Three Issues for C14N Consideration

From: Joseph M. Reagle Jr. <reagle@w3.org>
Date: Thu, 17 Jun 1999 13:41:37 -0400
Message-Id: <3.0.5.32.19990617134137.00a18330@localhost>
To: "IETF/W3C XML-DSig WG" <w3c-ietf-xmldsig@w3.org>
If you have strongly held thoughts on any of these issues, let me know (cc
the list).

1. Presently, the C14N of XML includes expanded general entities which
produces a standalone document. Obviously parameter entities aren't a
problem, but PIs might be. Do you care about PIs?
2. Should the canonical form include an XML declaration with version number?
3. If C14N fails because of the unavailability of an external entity, do
XML Signature applications want to know?

*. Next week the Syntax WG will discuss Don and Hiroshi's n1 vs. hash prefix
issue.
*. Dan Connolly committed to adding a requirement to the XML Schema
Requirements Document from us and the I18N (internationalization) IG that a
datatype have a normalized/C14N form.

[1]  

Date: Thu, 17 Jun 1999 09:47:13 -0700
To: "XML Syntax WG" <w3c-xml-syntax-wg@w3.org>
From: Tim Bray <tbray@textuality.com>
Subject: C14n issue N2 - Processing Instructions
Status:   

Suppose we have PIs in the external DTD subset.  The document can
still be standalone="yes", so in principle we can't put these in the
canonical form unless *require* processors to read the external subset.
So I see the following realistic options.  Let's hear opinions and  
nail this down next Wednesday.

N2-a. Lose PIs from the canonical form entirely
N2-b. Lose PIs that happen to be in external entities
N2-c. Lose PIs that happen to be in the DTD, internal or external
N2-d. Include all PIs, requiring canonicalizers to read all external
      parts of the DTD.

Note that both options b and c require information that is not 
currently provided by the infoset, so we have some liaison work to do.
I must say that the more I think about this, both selection criteria
(it happens to be in the document entity vs. it happens to be in the DTD)
seem unsatisfactory to me.

N2-a and N2-D weren't brought up in the meeting, but the more I think about 
them, the more I prefer either of them to either of -b and -c.  I have
an action item to ask the Infoset group about enhancing the PI information,
but I'll hold on that in case this group suddenly develops wild enthusiasm
either for N2-a or N2-d, which would make it unnecessary. -Tim


[2]  

Date: Thu, 17 Jun 1999 09:47:13 -0700
To: "XML Syntax WG" <w3c-xml-syntax-wg@w3.org>
From: Tim Bray <tbray@textuality.com>
Subject: C14n issue N4 - XML declaration?
Status:  O

Should the canonical form include the XML declaration?  Subsidiary
question: if so, which of the encoding and standalone declarations
should it include?

Let's hear opinions and nail this down next Wednesday.

Minor pro:
 XML docs with XML declarations are more robustly interchanged
Minor con:
 A couple of dozen extra bytes

Serious issue: if we include the XML declaration, that makes the
version of XML part of the canonical form.
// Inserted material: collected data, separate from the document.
(** * ddb-explorer: the DynamoDB client wrapper and the result views

    A shallow embedding of [aws/dynamodb.go] (the client wrapper: value
    codec, key-condition building, Query, Scan, ListTables) and of the
    parts of [main.go] that keep state between key presses (the page
    history behind Ctrl+N / Ctrl+B, the preview-column detection, the item
    detail view and the JSON export), followed by the properties of the
    specification that concern them.

    Conventions.
    - Go [string] is a byte string: [string] of [ascii].
    - [int64] is [Z]; where the source can leave the 64-bit range
      ([strconv.ParseInt]) the range test is written out.
    - [float64] is [spec_float] at precision 53 and [emax = 1024].
    - [map[string]T] at the top level of an item is [gmap string T]; the
      maps nested inside an attribute value are association lists in the
      order in which [range] enumerates them (Go leaves that order open).
    - [error] results are a sum [error + A]; a run-time panic is [None]. *)

From Stdlib Require Import ZArith NArith String Ascii List.
From Stdlib Require Import Sorted Permutation.
From Stdlib Require Import Numbers.DecimalString Numbers.DecimalPos.
From Stdlib Require Import Floats.SpecFloat.
From stdpp Require Import base option list gmap strings fin_maps.

Local Open Scope string_scope.
Local Open Scope Z_scope.

(** ** Byte-string helpers shared by the library models *)

(** Decimal rendering of an integer, as [%d] and [strconv.FormatInt(_, 10)]. *)
Definition itoa (z : Z) : string := NilZero.string_of_int (Z.to_int z).

(** [strings.Join]. *)
Definition Join (elems : list string) (sep : string) : string :=
  String.concat sep elems.

Definition byteN (c : ascii) : N := N_of_ascii c.

Definition isDigit (c : ascii) : bool :=
  ((48 <=? byteN c) && (byteN c <=? 57))%N.

Definition digitVal (c : ascii) : Z := Z.of_N (byteN c) - 48.

(** [lower(c)] of package strconv: [c | ('x' - 'X')]. *)
Definition lower (c : ascii) : N := N.lor (byteN c) 32.

Definition isHexLetter (c : ascii) : bool :=
  ((97 <=? lower c) && (lower c <=? 102))%N.

Definition hexLetterVal (c : ascii) : Z := Z.of_N (lower c) - 97 + 10.

(** ** Package strconv (Go standard library), as far as the client uses it *)
Module strconv.

(** The digits of [ParseUint(s, 10, 64)] before its range test: every
    byte must be a decimal digit and there must be at least one. *)
Fixpoint digitsFrom (acc : Z) (s : string) : option Z :=
  match s with
  | EmptyString => Some acc
  | String c rest =>
      if isDigit c then digitsFrom (acc * 10 + digitVal c) rest else None
  end.

Definition ParseUintDigits (s : string) : option Z :=
  match s with
  | EmptyString => None
  | _ => digitsFrom 0 s
  end.

(** [strconv.ParseInt(s, 10, 64)]: [Some n] when [err == nil].  A syntax
    error and a value outside the int64 range both give [None]. *)
Definition ParseInt (s : string) : option Z :=
  match s with
  | EmptyString => None
  | String c rest =>
      let neg := Ascii.eqb c "-" in
      let body := if Ascii.eqb c "+" || neg then rest else s in
      match ParseUintDigits body with
      | None => None
      | Some un =>
          let cutoff := 2 ^ 63 in
          if negb neg && (cutoff <=? un) then None
          else if neg && (cutoff <? un) then None
          else Some (if neg then - un else un)
      end
  end.

(** [strconv.FormatInt(i, 10)]. *)
Definition FormatInt (i : Z) : string := itoa i.

(** *** ParseFloat

    [strconv.ParseFloat(s, 64)], modelled from its documented behaviour
    and the structure of [atof.go]: [special] recognises the infinities
    and NaN, [readFloat] reads a decimal or hexadecimal mantissa and
    exponent, and the value is rounded to the nearest binary64, ties to
    even.  The result is [Some f] when [err == nil]; a syntax error and
    an overflow ([ErrRange]) both give [None]. *)

Definition lowerAZ (c : ascii) : N :=
  if ((65 <=? byteN c) && (byteN c <=? 90))%N then (byteN c + 32)%N
  else byteN c.

Fixpoint commonPrefixLenIgnoreCase (s prefix : string) : nat :=
  match s, prefix with
  | String c s', String p prefix' =>
      if (lowerAZ c =? byteN p)%N
      then S (commonPrefixLenIgnoreCase s' prefix') else O
  | _, _ => O
  end.

Definition specialInf (sign : bool) (nsign : nat) (s : string)
  : option (spec_float * nat) :=
  let n := commonPrefixLenIgnoreCase s "infinity" in
  let n := if (Nat.ltb 3 n && Nat.ltb n 8)%bool then 3%nat else n in
  if (Nat.eqb n 3 || Nat.eqb n 8)%bool
  then Some (S754_infinity sign, (nsign + n)%nat) else None.

Definition special (s : string) : option (spec_float * nat) :=
  match s with
  | EmptyString => None
  | String c rest =>
      if Ascii.eqb c "+" then specialInf false 1 rest
      else if Ascii.eqb c "-" then specialInf true 1 rest
      else if (lowerAZ c =? 105)%N then specialInf false 0 s
      else if (lowerAZ c =? 110)%N then
        if Nat.eqb (commonPrefixLenIgnoreCase s "nan") 3
        then Some (S754_nan, 3%nat) else None
      else None
  end.

(** The mantissa loop of [readFloat].  [mant] is the exact value of the
    significant digits read so far ([nd] of them); Go keeps the first
    19 (or 16) in a [uint64] and re-reads the text when some were
    dropped, so the value it rounds is the exact one. *)
Record mantState := MantState {
  ms_mant : Z; ms_nd : Z; ms_dp : Z;
  ms_sawdot : bool; ms_sawdigits : bool; ms_underscores : bool }.
(** * Movers recommendation API: the handlers over the in-memory store

    A shallow embedding of the Go service (gin handlers over the global
    slice [movers]) and the properties of its rating aggregation, ranking,
    creation and deletion.

    - [float64] values are IEEE 754 binary64 numbers, taken from the
      Standard Library's executable specification ([SpecFloat], precision
      53, [emax] 1024, round to nearest even).  Each arithmetic operator of
      the source is one rounded operation (no fused multiply-add, as on
      amd64).
    - Go's [int] is the 64-bit two's complement integer: a [Z] with its
      wrap-around written out.
    - The global slice [movers] is threaded through the handlers as a list;
      a handler returns the JSON responses it wrote and the new contents
      of the store.  A function that works in place on a slice returns the
      new contents of that slice.
    - The repository holds three variants of the service.  The final one
      (with [sortMoversByRatingAndId], the creation checks and
      [initializeRouter]) is embedded in full; of main.go, the handlers
      that differ or that the properties name are in [MainGo]. *)

From Stdlib Require Import ZArith List Bool String Lia Permutation Sorted.
From Stdlib Require Import Floats.SpecFloat.
Import ListNotations.
Open Scope Z_scope.

(** ** float64 *)

Module Float64.

Definition prec : Z := 53.
Definition emax : Z := 1024.

Definition float64 : Type := spec_float.

(** The values a Go [float64] can hold. *)
Definition is_float64 (x : float64) : Prop := valid_binary prec emax x = true.

(** [float64(n)] for an integer [n]. *)
Definition of_int (n : Z) : float64 := binary_normalize prec emax n 0 false.

Definition mul : float64 -> float64 -> float64 := SFmul prec emax.
Definition add : float64 -> float64 -> float64 := SFadd prec emax.
Definition div : float64 -> float64 -> float64 := SFdiv prec emax.
(** One atomic action of thread [i], which runs [await(nodes[i])]. *)
Definition worker_step (i : nat) (g : bool) (ns : list node)
    (w : tree_worker) : option (tree_event * bool * list node * tree_worker) :=
  n ← ns !! i;
  let ls := local_sense n in
  let goto p := mk_tree_worker p (tree_completed w) in
  match tree_at w with
  | tree_outside =>
      (* thread_job: work(); barrier.await(node); *)
      if decide (tree_completed w < num_episodes)%nat
      then Some (tree_call, g, ns, goto (enter_children n 0)) else None
  | at_child_spin k =>
      f ← arrival_children_flag n !! k;
      Some (tree_load (arrival_flag i k) memory_order_relaxed f, g, ns,
            goto (if decide (f = ls) then at_child_sync k
                  else at_child_spin k))
  | at_child_sync k =>
      f ← arrival_children_flag n !! k;
      Some (tree_load (arrival_flag i k) memory_order_acquire f, g, ns,
            goto (enter_children n (S k)))
  | at_arrive =>
      '(p, k) ← arrival_parent n;
      pn ← ns !! p;
      _ ← arrival_children_flag pn !! k;
      Some (tree_store (arrival_flag p k) memory_order_release ls, g,
            <[p := set_flag k ls pn]> ns, goto at_depart_spin)
  | at_depart_spin =>
      Some (tree_load global_sense memory_order_relaxed g, g, ns,
            goto (if decide (g = ls) then at_depart_sync
                  else at_depart_spin))
  | at_depart_sync =>
      Some (tree_load global_sense memory_order_acquire g, g, ns,
            goto at_tree_flip)
  | at_signal_all =>
      Some (tree_store global_sense memory_order_release ls, ls, ns,
            goto at_tree_flip)
  | at_signal_child _ => None
  | at_tree_flip =>
      Some (tree_flip (negb ls), g,
            <[i := set_local_sense (negb ls) n]> ns,
            mk_tree_worker tree_outside (S (tree_completed w)))
  end.

Definition step (i : nat) (s : state) : option (tree_event * state) :=
  w ← workers s !! i;
  '(e, g, ns, w') ← worker_step i (sense s) (nodes s) w;
  Some (e, mk_state g ns (<[i := w']> (workers s))).
End Await.

(** *** The layout function of the benchmark *)

(** A node after [new (...) node()] and the loop that sets
    [local_sense = false]. *)
Definition fresh_node : node := mk_node None [] false.

(** One statement of the [switch]; this [node] has no departure children,
    and the function pushes none. *)
Definition wire (ns : list node) (st : wiring) : list node :=
  match st with
  | parent_null i =>
      alter (λ n, mk_node None (arrival_children_flag n) (local_sense n)) i ns
  | parent_slot i p k =>
      alter (λ n, mk_node (Some (p, k)) (arrival_children_flag n)
                    (local_sense n)) i ns
  | flags_resize i k =>
      alter (λ n, mk_node (arrival_parent n)
                    (resize k true (arrival_children_flag n))
                    (local_sense n)) i ns
  | departure_push _ _ => ns
  end.

(** The last loop: every arrival flag is set to [true]. *)
Definition init_flags (ns : list node) : list node :=
  map (λ n, mk_node (arrival_parent n)
              (map (λ _, true) (arrival_children_flag n)) (local_sense n)) ns.

(** The cases of the [switch] of
    [static_tree_global_departure_layout_good_locality]; the [default] is
    [assert(0)]. *)
Definition good_locality_switch (num_threads : nat) : option (list wiring) :=
  match num_threads with
  | 1 => Some [parent_null 0]
  | 2 => Some [parent_null 0; flags_resize 0 1;
               parent_slot 1 0 0]
  | 3 => Some [parent_null 0; flags_resize 0 2;
               parent_slot 1 0 0;
               parent_slot 2 0 1]
  | 4 => Some [parent_null 0; flags_resize 0 2;
               parent_slot 1 0 0;
               parent_slot 2 0 1; flags_resize 2 1;
               parent_slot 3 2 0]
  | 5 => Some [parent_null 0; flags_resize 0 2;
               parent_slot 4 0 0; flags_resize 4 1;
               parent_slot 1 4 0;
               parent_slot 2 0 1; flags_resize 2 1;
               parent_slot 3 2 0]
  | 6 => Some [parent_null 0; flags_resize 0 2;
               parent_slot 4 0 0; flags_resize 4 2;
               parent_slot 1 4 0;
               parent_slot 2 0 1; flags_resize 2 1;
               parent_slot 3 2 0;
               parent_slot 5 4 1]
  | 7 => Some [parent_null 0; flags_resize 0 2;
               parent_slot 4 0 0; flags_resize 4 2;
               parent_slot 1 4 0;
               parent_slot 2 0 1; flags_resize 2 2;
               parent_slot 3 2 0;
               parent_slot 5 4 1;
               parent_slot 6 2 1]
  | 8 => Some [parent_null 0; flags_resize 0 2;
               parent_slot 4 0 0; flags_resize 4 2;
               parent_slot 1 4 0;
               parent_slot 2 0 1; flags_resize 2 2;
               parent_slot 3 2 0; flags_resize 3 1;
               parent_slot 5 4 1;
               parent_slot 6 2 1;
               parent_slot 7 3 0]
  | _ => None
  end%nat.

(** Allocate and initialise [num_threads] nodes, run the [switch] (its
    [default], [assert(0)], aborts the program: [None]), set the arrival
    flags, return the nodes. *)
Definition static_tree_global_departure_layout_good_locality
    (num_threads : nat) : option (list node) :=
  let nodes := replicate num_threads fresh_node in
  statements ← good_locality_switch num_threads;
  Some (init_flags (foldl wire nodes statements)).

(** The local sense of every node and the calls of [await] its thread has
    returned from. *)
Definition participants (st : state) : list (bool * nat) :=
  zip_with (λ n w, (local_sense n, tree_completed w)) (nodes st) (workers st).

(** The state in which the threads of
    [run_experiment_static_tree_barrier_global_departure] start. *)
Definition initial (ns : list node) : state :=
  mk_state true ns (replicate (length ns) (mk_tree_worker tree_outside 0)).

(** Two threads on the tree for two, both inside [await]. *)
Definition two_node_state : state :=
  mk_state true
    (default [] (static_tree_global_departure_layout_good_locality 2))
    [mk_tree_worker (at_child_spin 0) 0; mk_tree_worker at_arrive 0].

Definition two_node_sched : list nat := [0; 1; 1; 0; 0; 0; 0; 1; 1; 1]%nat.

(** The instructions of [await] for node [i]: the arrival phase of the
    local-departure barrier, then the departure through the global flag
    (a node with a parent waits for it, the root publishes it). *)
Definition await_program (i : nat) (n : node) : list instr :=
  arrival_phase i (length (arrival_children_flag n)) (arrival_parent n)
  ++ match arrival_parent n with
     | Some _ => [spin_on global_sense; sync_on global_sense]
     | None => [publish global_sense]
     end
  ++ [flip_sense].

(** The instructions a thread still performs before it returns from
    [await], by its position. *)
Definition remaining (i : nat) (n : node) (p : tree_pc) : list instr :=
  let len := length (arrival_children_flag n) in
  let wait_root := [spin_on global_sense; sync_on global_sense; flip_sense] in
  let departure :=
    match arrival_parent n with
    | Some (p, k) => publish (arrival_flag p k) :: wait_root
    | None => [publish global_sense; flip_sense]
    end in
  match p with
  | tree_outside | at_signal_child _ => []
  | at_child_spin k => await_children i len k ++ departure
  | at_child_sync k =>
      sync_on (arrival_flag i k) :: await_children i len (S k) ++ departure
  | at_arrive => departure
  | at_depart_spin => wait_root
  | at_depart_sync => [sync_on global_sense; flip_sense]
  | at_signal_all => [publish global_sense; flip_sense]
  | at_tree_flip => [flip_sense]
  end.

Definition same_frame (n n' : node) : Prop :=
  arrival_parent n' = arrival_parent n ∧
  length (arrival_children_flag n') = length (arrival_children_flag n).

(** *** Synchronisation *)

(** The value of an atomic cell: an arrival flag of a node, or the sense
    of the barrier; [None] for a cell that does not exist. *)
Definition read (g : bool) (ns : list node) (c : cell) : option bool :=
  match c with
  | arrival_flag p k => pn ← ns !! p; arrival_children_flag pn !! k
  | node_sense _ => None
  | global_sense => Some g
  end.
(** * Customer OTP authentication: sendOtp, verifyOtp, logout

    A shallow embedding of [src/controllers/customer/auth.controller.js].

    The controller talks to four relational tables through drizzle, to the
    [jsonwebtoken] library, to [node:crypto] and to the process environment.
    Tables are lists of rows and every query the controller issues is a
    function on such lists; a database transaction commits when its callback
    returns and rolls back when it throws, and a rollback restores the
    tables but not the id sequence.  The hash function and the token
    library are parameters of the development.  Random draws and the clock
    are explicit inputs of the handlers.

    Strings are [String.string]; a character stands for one code unit below
    256, which covers every literal the controller compares against. *)

From Stdlib Require Import ZArith List String Ascii Bool Lia PeanoNat.
Import ListNotations.
Open Scope string_scope.

(** ** JavaScript string primitives used by the controller *)

Module JsString.

(** White space and line terminators below 256, as [String.prototype.trim]
    strips them: TAB, LF, VT, FF, CR, SP and NBSP. *)
Definition is_space (c : ascii) : bool :=
  match nat_of_ascii c with
  | 9 | 10 | 11 | 12 | 13 | 32 | 160 => true
  | _ => false
  end.

Fixpoint trimStart (s : string) : string :=
  match s with
  | EmptyString => EmptyString
  | String c r => if is_space c then trimStart r else s
  end.

Fixpoint trimEnd (s : string) : string :=
  match s with
  | EmptyString => EmptyString
  | String c r =>
      match trimEnd r with
      | EmptyString => if is_space c then EmptyString else String c EmptyString
      | r' => String c r'
      end
  end.

Definition trim (s : string) : string := trimEnd (trimStart s).

(** [s.split(sep)] for a one-character separator: the pieces between
    consecutive separators, empty pieces included; never empty. *)
Fixpoint split (sep : ascii) (s : string) : list string :=
  match s with
  | EmptyString => [EmptyString]
  | String c r =>
      if Ascii.eqb c sep then EmptyString :: split sep r
      else match split sep r with
           | piece :: rest => String c piece :: rest
           | [] => [String c EmptyString]
           end
  end.

(** [parts.join(sep)], the inverse reading of [split]. *)
Fixpoint join (sep : ascii) (parts : list string) : string :=
  match parts with
  | [] => EmptyString
  | [p] => p
  | p :: rest => p ++ String sep (join sep rest)
  end.

Fixpoint contains (c : ascii) (s : string) : bool :=
  match s with
  | EmptyString => false
  | String d r => Ascii.eqb d c || contains c r
  end.

(** [s.slice(-n)]: the last [n] characters, the whole string when it is
    shorter. *)
Definition sliceLast (n : nat) (s : string) : string :=
  substring (String.length s - n) n s.

(** Truthiness of a string value. *)
Definition truthy (s : string) : bool := negb (s =? "").

(** [s.toLowerCase()] on code units below 256: the letters A to Z and the
    capital letters of the Latin-1 block (192 to 222, the multiplication
    sign 215 excepted) move up by 32, every other unit stays. *)
Definition toLowerChar (c : ascii) : ascii :=
  let n := nat_of_ascii c in
  if ((65 <=? n) && (n <=? 90)
      || (192 <=? n) && (n <=? 222) && negb (n =? 215))%nat
  then ascii_of_nat (n + 32)
  else c.

Fixpoint toLowerCase (s : string) : string :=
  match s with
  | EmptyString => EmptyString
  | String c r => String (toLowerChar c) (toLowerCase r)
  end.

(** [s.startsWith(p)] *)
Definition startsWith (p s : string) : bool := String.prefix p s.

(** [s.slice(n)] for an index [n] that is not negative. *)
Definition sliceFrom (n : nat) (s : string) : string :=
  substring n (String.length s - n) s.

(** [Array.from(new Set(items))]: the items in the order of their first
    occurrence. *)
Definition fromSet (items : list string) : list string :=
  fold_left
    (fun seen x =>
       if existsb (String.eqb x) seen then seen else (seen ++ [x])%list)
    items [].

End JsString.

(** ** Values that cross the module boundary *)

(** What a call either returns or throws. *)
Inductive completion (A : Type) : Type :=
| Return (a : A)
| Throw (message : string).
Arguments Return {A} a.
Arguments Throw {A} message.

(** [process.env], the variables the controller reads at call time. *)
Record ProcessEnv := {
  CUSTOMER_JWT_SECRET : option string;
  NODE_ENV : option string
}.

(** [value || fallback] on an environment variable: unset and empty are
    both falsy. *)
Definition or_default (value : option string) (fallback : string) : string :=
  match value with
  | Some s => if JsString.truthy s then s else fallback
  | None => fallback
  end.

(** The payload handed to [jwt.sign]. *)
Record JwtPayload := {
  sub : Z;
  jwt_phone : string;
  jti : string;
  typ : string
}.

(** The fields the controller reads from a decoded or verified payload.
    [None] stands for a field that is absent or not of the expected type. *)
Record JwtClaims := {
  claim_typ : option string;
  claim_exp : option Z
}.

(** The [jsonwebtoken] functions the controller calls. [verify] reads the
    clock, passed as its last argument (seconds are the library's business,
    the clock is in milliseconds as [Date.now()]). *)
Record JwtLib := {
  jwt_sign : JwtPayload -> string -> string -> Z -> completion string;
  jwt_decode : string -> option JwtClaims;
  jwt_verify : string -> string -> Z -> completion JwtClaims
}.

(** ** Tables *)

Module OtpRow.
(** Modelled from the spec: the table declaration in [db/schema.js] is not
    among the sources.  An OTP record is keyed by phone and holds the hash
    of the code, the expiry and the used flag; the controller guards
    against an expiry that is absent. *)
Record t := {
  phone : string;
  otpHash : string;
  expiresAt : option Z;
  used : bool
}.
End OtpRow.

Module Customer.
(** Modelled from the spec: the table declaration in [db/schema.js] is not
    among the sources.  A customer has an id, a display name, a phone, an
    optional email and a creation time. *)
Record t := {
  id : Z;
  name : string;
  phone : string;
  email : option string;
  createdAt : Z
}.
End Customer.

Module Session.
(** Modelled from the spec: the table declaration in [db/schema.js] is not
    among the sources.  A session records the owning customer, the hash of
    the token and the expiry of the token. *)
Record t := {
  customerId : Z;
  tokenHash : string;
  expiresAt : Z
}.
End Session.

(** Modelled from the spec: [utils/customerOtp.js] is not among the
    sources; [customerOtp(phone, otp)] hands the raw code over for delivery
    out of band and is not awaited, so a call is recorded as one more entry
    of [dispatched].  The other fields are the four tables and the id
    sequence of the customers table. *)
Record World := {
  phoneWhitelist : list string;
  customerOtps : list OtpRow.t;
  customers : list Customer.t;
  customers_next_id : Z;
  customerSessions : list Session.t;
  dispatched : list (string * string)
}.

Definition with_customerOtps (rows : list OtpRow.t) (w : World) : World :=
  {| phoneWhitelist := phoneWhitelist w;
     customerOtps := rows;
     customers := customers w;
     customers_next_id := customers_next_id w;
     customerSessions := customerSessions w;
     dispatched := dispatched w |}.

Definition with_customerSessions (rows : list Session.t) (w : World) : World :=
  {| phoneWhitelist := phoneWhitelist w;
     customerOtps := customerOtps w;
     customers := customers w;
     customers_next_id := customers_next_id w;
     customerSessions := rows;
     dispatched := dispatched w |}.

Definition with_dispatched (log : list (string * string)) (w : World) : World :=
  {| phoneWhitelist := phoneWhitelist w;
     customerOtps := customerOtps w;
     customers := customers w;
     customers_next_id := customers_next_id w;
     customerSessions := customerSessions w;
     dispatched := log |}.

(** ** Queries *)

Module Query.

(** [select phone from phone_whitelist where phone = p limit 1] *)
Definition whitelist_by_phone (p : string) (w : World) : list string :=
  firstn 1 (filter (fun row => row =? p) (phoneWhitelist w)).

(** [select ... from customer_otps where phone = p limit 1] *)
Definition otps_by_phone (p : string) (w : World) : list OtpRow.t :=
  firstn 1 (filter (fun row => OtpRow.phone row =? p) (customerOtps w)).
The corollory is that
should there ever be an XML 1.1 or 2.0, no XML 1.1/2.0 document
can ever be canonically equivalent to any XML 1.0 document.  Is
this a good or bad thing?   

Note: if we leave the XML Decl out, and specify that this C14n
spec applies *only* to XML 1.0 documents, we can postpone the
decision about whether XML1 and XML2 docs can ever be canonically
equivalent to the time we write the XML2 c14n spec.  Sounds good
to me. -Tim


[3]  

Date: Thu, 17 Jun 1999 09:47:13 -0700
To: "XML Syntax WG" <w3c-xml-syntax-wg@w3.org>
From: Tim Bray <tbray@textuality.com>
Subject: C14n issue N3 - c14n processor
Status:   

Should we introduce the notion of a canonicalization processor in the 
C14n WD, and define an interface to it, maybe only a return value?
One advantage is that since canonicalization can fail due to inaccessability
of external entities, it might be nice to have a deterministic way to
find out when this happens.  On the contra side, every new thing
added to the spec increases complexity and the chance of introducing
errors, and makes conformant interoperability harder to achieve.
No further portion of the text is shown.